Perhaps the moon will feel that way: cold, vast, somehow mingled with the warmth of life. Cells slow till they stop. But there's death and there is slow enough. There's this glass. Even nightmares move.

Last breath. Door primed. Helmet, gloves, and boots left behind. Incidental memories, none especially worthy. They multiply, canceling one another. Jaw-clenching spasm of terror like a firecracker lit from inside. The organs xylophone up and down ribs, missing none. Craters and rocks stream by now, more fluid than fixed. The blue aura trembles with menace, acknowledgement of the cinching noose. Of returning weight. Uprush of ground recalls first lessons.

What comes up. Look both ways. Stove hot.

Vision slows, shadows seething. It's not to be believed. Atmosphere turns hazy, blue shot with curious mist. Hand outstretched and fingers splayed. Wait.
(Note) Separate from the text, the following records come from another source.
(** (C5) A ["completed"] status event for an existing session with a
    current call: under 10 s the call becomes [hung-up]; otherwise, with no
    negotiated price (unset or 0, the JavaScript falsy values) and under
    60 s, it becomes [hung-up]; otherwise, with a negotiated price, it
    becomes [completed] and the journey moves to [processing-payment].
    The hung-up cases reset the journey to [selecting-vendor] and append
    an assistant message inviting a new vendor choice; the success case
    appends an assistant message with the price and a payment prompt. *)
Theorem completed_status_classification (env : Env) (req : Webhook.WebhookReq)
    (w : World) (s : Session) (call : Call) :
  w_sessions w !! Webhook.wr_sessionId req = Some s ->
  s_currentCall s = Some call ->
  Webhook.wr_CallStatus req = "completed"%string ->
  let d := Webhook.duration req in
  let np := call_negotiatedPrice call in
  exists s',
    w_sessions (snd (Webhook.handle_webhook env req w)) !! Webhook.wr_sessionId req
      = Some s' /\
    (d < 10 ->
       call_status_of s' = Some HungUp /\ s_journeyStatus s' = SelectingVendor /\
       s_messages s' = s_messages s ++ [assistant_msg env
         "The vendor hung up the call. Would you like to try another vendor?"]) /\
    (10 <= d -> truthy_num np = false -> d < 60 ->
       call_status_of s' = Some HungUp /\ s_journeyStatus s' = SelectingVendor /\
       s_messages s' = s_messages s ++ [assistant_msg env
         "The call ended before negotiation could complete. Would you like to try another vendor?"]) /\
    (10 <= d -> truthy_num np = true ->
       call_status_of s' = Some CallCompleted /\
       s_journeyStatus s' = ProcessingPayment /\
       s_messages s' = s_messages s ++ [assistant_msg env
         ("Great news! I've negotiated a price of ₹"
          ++ Str.toLocaleString (default 0 np)
          ++ " for your Banarasi saree. Ready to proceed with payment?")%string]).
Proof.
  intros Hs Hc Hst d np.
  rewrite (webhook_effect env req w s call Hs Hc). simpl.
  rewrite lookup_insert_eq. eexists. split; [reflexivity|].
  unfold call_status_of.
  rewrite apply_mapping_call, apply_mapping_messages, apply_mapping_journey.
  fold d np. rewrite Hst.
  unfold Webhook.map_status; cbn -[Z.ltb truthy_num Str.toLocaleString].
  split; [|split].
  - intros H1. replace (d <? 10) with true by (symmetry; apply Z.ltb_lt; lia).
    auto.
  - intros H1 H2 H3. replace (d <? 10) with false by (symmetry; apply Z.ltb_ge; lia).
    rewrite H2. replace (d <? 60) with true by (symmetry; apply Z.ltb_lt; lia).
    auto.
  - intros H1 H2. replace (d <? 10) with false by (symmetry; apply Z.ltb_ge; lia).
    rewrite H2. auto.
Qed.
Section Worker.
Context {FS : Type} `{FileSystem FS}.
(** What the worker finds around it. *)
Variable out_exists : bool.       (* os.path.exists(self.output_dir), at the start *)
Variable rmtree_old_ok : bool.    (* the first shutil.rmtree raises no OSError *)
Variable pkr_path : string.
Variable pkr_input : option bytes.       (* the content of the file at pkr_path *)
Variable fs0 : FS.                (* the output tree when the extraction starts *)
Variable audio_isdir : bool.      (* os.path.isdir(audio_dir) *)
Variable audio_listing : list string.    (* os.listdir(audio_dir) *)
Variable wav_at : string -> wav_input.   (* what wave.open finds at a path *)
Variable writable : string -> bool.      (* the path can be opened for writing *)
Variable reread : string -> option bytes.
Variable can_open : bool.         (* ALL.PKR can be opened for writing *)
Variable out_tree : node.         (* the tree at self.output_dir when it is repacked *)
Variable rmtree_tmp_ok : bool.    (* the last shutil.rmtree raises no OSError *)
Variable output_dir : string.
Variable factor : float64.

(** The body of [for idx, wav_file in enumerate(wav_files)]. *)
Definition adjust_one (audio_dir : string) (total_files : nat)
    (st : worker_state) (p : nat * string) : worker_state :=
  let '(idx, wav_file) := p in
  let input_wav := path_join audio_dir wav_file in
  let output_wav := input_wav in
  let st1 := put (ProcessingWav (idx + 1) total_files wav_file) false false st in
  if negb (adjust_volume (wav_at input_wav) (writable output_wav) factor).1
  then {| result_queue := result_queue st1;
          processed_count := processed_count st1;
          error_count := error_count st1 + 1 |}
  else {| result_queue := result_queue st1;
          processed_count := processed_count st1 + 1;
          error_count := error_count st1 |}.

(** The volume adjustment step: the state it leaves and the summary. *)
Definition adjust_wavs (st : worker_state) : worker_state * volume_adj_summary :=
  let audio_dir := path_join output_dir "audio" in
  if audio_isdir then
    let st1 := put AdjustingWavVolumes false false st in
    let wav_files := filter (fun f => is_wav f = true) audio_listing in
    match wav_files with
    | _ :: _ =>
        let total_files := length wav_files in
        let st2 := foldl (adjust_one audio_dir total_files) st1
                         (enumerate_from 0 wav_files) in
        (st2, WavFilesAdjusted (processed_count st2) total_files (error_count st2))
    | [] => (put NoWavFilesSkipping false false st1, NoWavFilesFound)
    end
  else (put NoAudioDirSkipping false false st, NoAudioDirectory).

(** The handler [except Exception as e] of the worker. *)
Definition worker_handler (e : worker_error) (st : worker_state) : worker_state :=
  put (ErrorOccurred e) true true st.

(** [processing_worker(pkr_path, factor, result_queue)]: the queue it
    leaves. *)
Definition processing_worker : list queue_item :=
  let st0 := {| result_queue := []; processed_count := 0; error_count := 0 |} in
  let st1 :=
    if out_exists then
      let st := put RemovingExisting false false st0 in
      if rmtree_old_ok then st else put WarnRemoveOldFailed false true st
    else st0 in
  let st2 := put ExtractingPKR false false st1 in
  result_queue
    (if negb (x_returned (extract_pkr pkr_path pkr_input output_dir fs0))
     then worker_handler ExtractionFailed st2
     else
       let '(st3, volume_adj_summary) := adjust_wavs st2 in
       let st4 := put RepackingFiles false false st3 in
       if (repack_pkr reread can_open output_dir out_tree).1 then
         let st5 := put CleaningUp false false st4 in
         if rmtree_tmp_ok
         then put (ProcessingComplete volume_adj_summary true) true false st5
         else put (ProcessingComplete volume_adj_summary false) true true st5
       else worker_handler RepackingFailed st4).
End Worker.

(** ** The command lines *)

(** repack_pkr.py, lines 162-174.  [dir_at path] is the tree found at
    [path] when it is a directory.  The result is the exit status and the
    content of the output file, if it was created. *)
Definition repack_main (argv : list string) (dir_at : string -> option node)
    (reread : string -> option bytes) (can_open : bool) : N * option bytes :=
  match argv with
  | [_; input_directory; output_file] =>
      match dir_at input_directory with
      | None => (1, None)
      | Some t => (0, (repack_pkr reread can_open input_directory t).2)
      end
  | _ => (1, None)
  end.

(** extract_pkr.py, lines 125-141.  [file_at path] is the content of the
    regular file at [path], if there is one.  The result is the exit
    status and the output tree. *)
Definition extract_main {FS} `{FileSystem FS} (argv : list string)
    (file_at : string -> option bytes) (fs : FS) : N * FS :=
  match argv with
  | [_; input_file] =>
      let output_dir := "out"%string in
      match file_at input_file with
      | None => (1, fs)
      | Some data =>
          let r := extract_pkr input_file (Some data) output_dir fs in
          if negb (x_returned r) then (1, x_tree r) else (0, x_tree r)
      end
  | _ => (1, fs)
  end.

(** ** pkr_volume_adjuster_gui.py: the window and the queue *)

(** What [check_processing_queue] reads and changes in the window. *)
Record gui_state := {
  is_processing : bool;
  (** the successive messages given to [status_text.set] *)
  status_history : list worker_message;
  (** the dialogs shown: [true] for [showerror], [false] for [showinfo] *)
  dialogs : list (bool * worker_message);
  (** a call of [check_processing_queue] is pending in the event loop *)
  check_scheduled : bool
}.

(** [check_processing_queue(self)], lines 109-126: the queue and the
    window after one call. *)
Definition check_processing_queue (queue : list queue_item) (g : gui_state)
  : list queue_item * gui_state :=
  match queue with
  | (message, complete, error) :: queue' =>
      if complete then
        (queue', {| is_processing := false;
                    status_history := status_history g ++ [message];
                    dialogs := dialogs g ++ [(error, message)];
                    check_scheduled := false |})
      else
        (queue', {| is_processing := is_processing g;
                    status_history := status_history g ++ [message];
                    dialogs := dialogs g;
                    check_scheduled := true |})
  | [] =>
      (queue, {| is_processing := is_processing g;
                 status_history := status_history g;
                 dialogs := dialogs g;
                 check_scheduled := is_processing g |})
  end.

(** The worker thread and the window side by side: the messages the
    worker has still to put, the queue, and the window. *)
Record session := {
  to_put : list queue_item;
  in_queue : list queue_item;
  window : gui_state
}.

(** One step of either side: the worker puts its next message, or the
    event loop runs the pending call of [check_processing_queue]. *)
Inductive session_step : session -> session -> Prop :=
  | step_put q rest queue g :
      session_step {| to_put := q :: rest; in_queue := queue; window := g |}
                   {| to_put := rest; in_queue := queue ++ [q]; window := g |}
  | step_check rest queue g :
      check_scheduled g = true ->
      session_step {| to_put := rest; in_queue := queue; window := g |}
                   {| to_put := rest;
                      in_queue := (check_processing_queue queue g).1;
                      window := (check_processing_queue queue g).2 |}.
(** X19. An image string without a comma has no payload: its trace call
    throws before potrace is reached, and the whole batch is rejected. *)
Theorem traceImagesToSvgs_bad_uri
    (trace : option string -> option string -> JsResult string)
    (images palette : list string) (order : list nat) (i : nat)
    (img : string) :
  order ≡ₚ seq 0 (length images) ->
  images !! i = Some img -> lacks ","%char img = true ->
  traceCall trace palette i img
    = Throws "TypeError: the first argument must be a string"
  /\ exists e, traceImagesToSvgs trace images palette order = Rejected e.
Proof.
  intros Hperm Hi Hno.
  assert (E : traceCall trace palette i img
              = Throws "TypeError: the first argument must be a string").
  { unfold traceCall, payload.
    now rewrite (proj2 (split_second_None ","%char img) Hno). }
  split; [exact E|].
  apply (traceImagesToSvgs_rejected trace images palette order Hperm).
  now exists i, img, "TypeError: the first argument must be a string"%string.
Qed.

Lemma traceImagesToSvgs_bad_uri_witness :
  let trace := fun (png color : option string) =>
                 Returns "<svg></svg>"%string in
  let images := ["data:image/png;base64,AAA"; "AAA"]%string in
  let palette := ["#ff0000"; "#0000ff"]%string in
  traceCall trace palette 1%nat "AAA"
    = Throws "TypeError: the first argument must be a string"
  /\ exists e, traceImagesToSvgs trace images palette [1; 0]%nat = Rejected e.
Proof.
  intros trace images palette.
  apply (traceImagesToSvgs_bad_uri trace images palette [1; 0]%nat 1%nat).
  - apply perm_swap.
  - reflexivity.
  - reflexivity.
Defined.

(** X20. When several trace calls fail, the batch is rejected with the
    error of the one whose callback fires first: the calls that settled
    before it all succeeded, and what settles after it changes nothing. *)
Theorem traceImagesToSvgs_first_failure
    (trace : option string -> option string -> JsResult string)
    (images palette : list string) (pre post : list nat) (i : nat)
    (img e : string) :
  pre ++ i :: post ≡ₚ seq 0 (length images) ->
  (forall k im, k ∈ pre -> images !! k = Some im ->
     exists svg, traceCall trace palette k im = Returns svg) ->
  images !! i = Some img -> traceCall trace palette i img = Throws e ->
  traceImagesToSvgs trace images palette (pre ++ i :: post) = Rejected e.
Proof.
  intros Hperm Hpre Hi He. unfold traceImagesToSvgs.
  apply promiseAll_first_rejection.
  - now rewrite length_imap.
  - intros k Hk.
    assert (Hlt : (k < length images)%nat).
    { assert (Hin : k ∈ pre ++ i :: post) by (apply elem_of_app; now left).
      rewrite Hperm in Hin. apply list_elem_of_In, in_seq in Hin. lia. }
    destruct (lookup_lt_is_Some_2 images k Hlt) as [im Him].
    destruct (Hpre k im Hk Him) as [svg Hsvg]. exists svg.
    now rewrite list_lookup_imap, Him, <- Hsvg.
  - now rewrite list_lookup_imap, Hi, <- He.
Qed.
(** [template.format] with the keywords [params], left to right: [in_field] is [None]
    in literal text and [Some name] after the [{] of a field whose name
    read so far is [name]. *)
Fixpoint format_from (params : gmap string string) (in_field : option string)
    (s : string) : formatted :=
  match in_field, s with
  | None, "" => Formatted ""
  | None, String c s' =>
      if Ascii.eqb c lbrace then
        match s' with
        | String c' s'' =>
            if Ascii.eqb c' lbrace
            then prepend "{" (format_from params None s'')
            else format_from params (Some "") s'
        | "" => FormatRaise ValueError
        end
      else if Ascii.eqb c rbrace then
        match s' with
        | String c' s'' =>
            if Ascii.eqb c' rbrace
            then prepend "}" (format_from params None s'')
            else FormatRaise ValueError
        | "" => FormatRaise ValueError
        end
      else prepend (String c "") (format_from params None s')
  | Some name, "" => FormatRaise ValueError
  | Some name, String c s' =>
      if Ascii.eqb c rbrace then
        match field_value name params with
        | Formatted v => prepend v (format_from params None s')
        | r => r
        end
      else if Ascii.eqb c lbrace then FormatRaise ValueError
      else if contains_char c "!:.[" then Unsupported
      else format_from params (Some (name +:+ String c "")) s'
  end.

Definition format (template : string) (params : gmap string string) : formatted :=
  format_from params None template.

(** What a call of [generate_template] comes to. *)
Inductive generated : Type :=
| Content (text : string)
| SysExit (code : Z) (stdout : list string)
| GenRaise (e : exn)
| GenUnsupported.

(** The dict of defaults [generate_template] starts from. *)
Definition defaults (clk : clock) (category : string) : gmap string string :=
  list_to_map [
    ("title", "New Memory");
    ("timestamp", generate_timestamp clk);
    ("date", generate_date clk);
    ("scope", "to-be-defined");
    ("category", category);
    ("subcategory", "general");
    ("domain", "domain1, domain2");
    ("applicability", "specific area or 'all'");
    ("purpose", "Brief statement of purpose...");
    ("overview", "High-level overview...");
    ("description", "Detailed description...");
    ("objective", "What this plan aims to achieve...");
    ("background", "Context and motivation...");
    ("phase_name", "Phase Name");
    ("example_name", "Example Name")
  ].

Definition generate_template (clk : clock) (category : string)
    (kwargs : gmap string string) : generated :=
  match dict_lookup TEMPLATES category with
  | None =>
      SysExit 1 ["ERROR: Invalid category: " +:+ category;
                 "Valid categories: " +:+ join ", " (map fst TEMPLATES)]
  | Some template =>
      (* Merge defaults with user-provided values *)
      let params := defaults clk category in
      let params := kwargs ∪ params in
      match format template params with
      | Formatted text => Content text
      | FormatRaise e => GenRaise e
      | Unsupported => GenUnsupported
      end
  end.
(** The text [selectBackendVCL] returns is the program [selection],
    printed. *)
Lemma selectBackendVCL_print (g : state) (d0 : deployer)
    (rest : list deployer) :
  _deployers g = d0 :: rest →
  selectBackendVCL g = Ok (VCL.print (selection d0 rest)).
Proof.
  intros Hds. unfold selectBackendVCL. rewrite Hds.
  change ((d0 :: rest) !! 0%nat) with (Some d0). cbv beta iota zeta.
  f_equal. unfold VCL.print, selection. cbn [VCL.chain VCL.otherwise
    VCL.rand_lo VCL.rand_hi].
  rewrite fmap_cons, print_select_chain, print_select_fallback.
  unfold select_header.
  change (VCL.print_branch {| VCL.guard := VCL.CFalse; VCL.body := [] |})
    with "if (false) {}".
  rewrite <- app_comm_cons.
  generalize (imap select_branch (d0 :: rest) ++ [select_fallback d0]).
  generalize (pretty (Z.of_nat (length (d0 :: rest)) - 1)).
  intros hi l.
  replace (nl +:+ "      declare local var.i INTEGER;" +:+ nl
           +:+ "      set var.i = randomint(0, " +:+ hi +:+ ");"
           +:+ nl +:+ nl +:+ "      if (false) {}")
    with ((nl +:+ "      declare local var.i INTEGER;" +:+ nl
           +:+ "      set var.i = randomint(0, " +:+ hi +:+ ");"
           +:+ nl +:+ nl +:+ "      ") +:+ "if (false) {}")
    by same_text.
  rewrite join_cons_app.
  generalize (join " else " ("if (false) {}" :: l)). intros tail.
  change (pretty 0) with "0". same_text.
Qed.
End SelectBackend.

Section Routing.
Import FastlyGateway.
Variable healthy : string → bool.

Lemma imap_selection_cons (k : nat) (d : deployer) (ds : list deployer) :
  imap (λ i, selection_branch (k + i)) (d :: ds)
  = selection_branch k d :: imap (λ i, selection_branch (S k + i)) ds.
Proof.
  rewrite imap_cons, Nat.add_0_r. f_equal.
  apply imap_ext. intros i x _. simpl. f_equal. lia.
Qed.

(** With every backend healthy, the draw [r] runs the branch of the
    deployer at index [r], and no other. *)
Lemma run_chain_healthy (ds : list deployer) :
  ∀ (k j : nat) (r : Z) (last : list VCL.stmt),
    (∀ d, d ∈ ds → healthy (backend_id d) = true) →
    Z.of_nat k ≤ r < Z.of_nat k + Z.of_nat (length ds) →
    ∃ d, ds !! (Z.to_nat r - k)%nat = Some d
         ∧ VCL.run_chain r healthy
             (imap (λ i, selection_branch (k + i)) ds) last
           = [VCL.SetBackend (backend_id d)]
         ∧ VCL.executed r healthy j
             (imap (λ i, selection_branch (k + i)) ds)
           = [(j + (Z.to_nat r - k))%nat].
Proof.
  induction ds as [|d ds IH]; intros k j r last Hall Hr.
  { simpl in Hr. lia. }
  rewrite imap_selection_cons.
  specialize (IH (S k) (S j) r last).
  set (tl := imap (λ i, selection_branch (S k + i)) ds) in *.
  simpl. rewrite (Hall d) by left. rewrite andb_true_r.
  destruct (Z.leb_spec r (Z.of_nat k)) as [Hle|Hgt].
  - exists d. replace (Z.to_nat r - k)%nat with 0%nat by lia.
    rewrite Nat.add_0_r. done.
  - destruct IH as (d' & Hd' & Hrun & Hex).
    + intros x Hx. apply Hall. by right.
    + simpl in Hr. lia.
    + exists d'. rewrite Hrun, Hex.
      replace (Z.to_nat r - k)%nat with (S (Z.to_nat r - S k)) by lia.
      split; [done|]. split; [done|]. f_equal. lia.
Qed.

(** With no backend healthy, no branch runs: control reaches the last
    [else]. *)
Lemma run_chain_unhealthy (ds : list deployer) :
  ∀ (k j : nat) (r : Z) (last : list VCL.stmt),
    (∀ d, d ∈ ds → healthy (backend_id d) = false) →
    VCL.run_chain r healthy
      (imap (λ i, selection_branch (k + i)) ds) last = last
    ∧ VCL.executed r healthy j
        (imap (λ i, selection_branch (k + i)) ds) = [].
Proof.
  induction ds as [|d ds IH]; intros k j r last Hnone; [done|].
  rewrite imap_selection_cons.
  specialize (IH (S k) (S j) r last).
  set (tl := imap (λ i, selection_branch (S k + i)) ds) in *.
  simpl. rewrite (Hnone d) by left. rewrite andb_false_r.
  apply IH. intros x Hx. apply Hnone. by right.
Qed.
End Routing.

(** C1: for a non-empty deployer list of length N, the snippet draws
    [randomint(0, N-1)]; when every backend is healthy, each possible
    draw [r] executes exactly one branch of the chain, the one that
    selects the deployer at index [r]; when no backend is healthy, no
    indexed branch is executed and the last [else] selects deployer 0. *)
Theorem selectBackendVCL_routes (g : FastlyGateway.state)
    (d0 : FastlyGateway.deployer) (rest : list FastlyGateway.deployer) :
  FastlyGateway._deployers g = d0 :: rest →
  let p := selection d0 rest in
  let N := Z.of_nat (length (FastlyGateway._deployers g)) in
  FastlyGateway.selectBackendVCL g = Ok (VCL.print p)
  ∧ (VCL.rand_lo p = 0 ∧ VCL.rand_hi p = N - 1)
  ∧ (∀ healthy r,
       VCL.possible_draw p r →
       (∀ d, d ∈ FastlyGateway._deployers g → healthy (backend_id d) = true) →
       ∃ d, FastlyGateway._deployers g !! Z.to_nat r = Some d
            ∧ VCL.run p r healthy = [VCL.SetBackend (backend_id d)]
            ∧ VCL.executed r healthy 0 (VCL.chain p) = [S (Z.to_nat r)])
  ∧ (∀ healthy r,
       (∀ d, d ∈ FastlyGateway._deployers g → healthy (backend_id d) = false) →
       VCL.run p r healthy
       = [VCL.SetBackend (backend_id d0);
          VCL.Verbatim (to_str (FastlyGateway.customVCL d0))]
       ∧ VCL.executed r healthy 0 (VCL.chain p) = []).
Proof.
  intros Hds p N. subst p N. rewrite Hds.
  split; [by apply selectBackendVCL_print|].
  split; [done|].
  unfold VCL.run, VCL.possible_draw, selection.
  cbn [VCL.chain VCL.otherwise VCL.rand_lo VCL.rand_hi].
  split.
  - intros healthy r Hr Hall.
    destruct (run_chain_healthy healthy (d0 :: rest) 0 1 r
                [VCL.SetBackend (backend_id d0);
                 VCL.Verbatim (to_str (FastlyGateway.customVCL d0))]
                Hall) as (d & Hd & Hrun & Hex); [lia|].
    exists d. rewrite Nat.sub_0_r in Hd, Hex. done.
  - intros healthy r Hnone.
    apply (run_chain_unhealthy healthy (d0 :: rest) 0 1 r _ Hnone).
Qed.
Emma drifts, immaculate. The ship will be her tomb.

Not mine.

The    door      dreams      of

falling             away

 

it

 

wakens

 

         and

                  does.

 

Only

 

                              betweenness and

                              the

                                 cold.

 

I come apart atom

                           by

                                 atom

starting at the toes.

A glimpse of my hand, full of ash.

Aidan and Phoebe, their paled voices.

I woke up to everything else. The cosmos groaned and realigned. New at the end of unspooling wire and melted dawn. Gravity forsakes its hold, the transformation speeding, wild. Close my fist, it breaks away.

Aidan. Me.

I carried both sleds under one arm, holding Aidan's small hand in my bloodied one. We moved in silence, he sniffling from time to time, me squeezing in reply. And in that last point of contact I felt the world slipping into ghastly futures, its grasp failing. Blue weakness slacked the beaten knuckles. The world a hiding place. Aidan, all that fastened me to it. I bounced his fist, cased in mine, wanting never to release. Certain I would. That I already had.

Mercy, please. I'm not ready to be free. I expected. Let the sun come out again: its warmth will colonize my skin. Let me stretch across the surface—release locks up my heart so tight. I reach and nothing will be held. Stolen moondust takes revenge, escapes, flares outward in decaying spirals, catches a swell that lifts me spinning too with coiled fear, over the creek, through the toss of dancing treetops and up to plumes of restless cloud, and I am turning through the years, I am lighter still.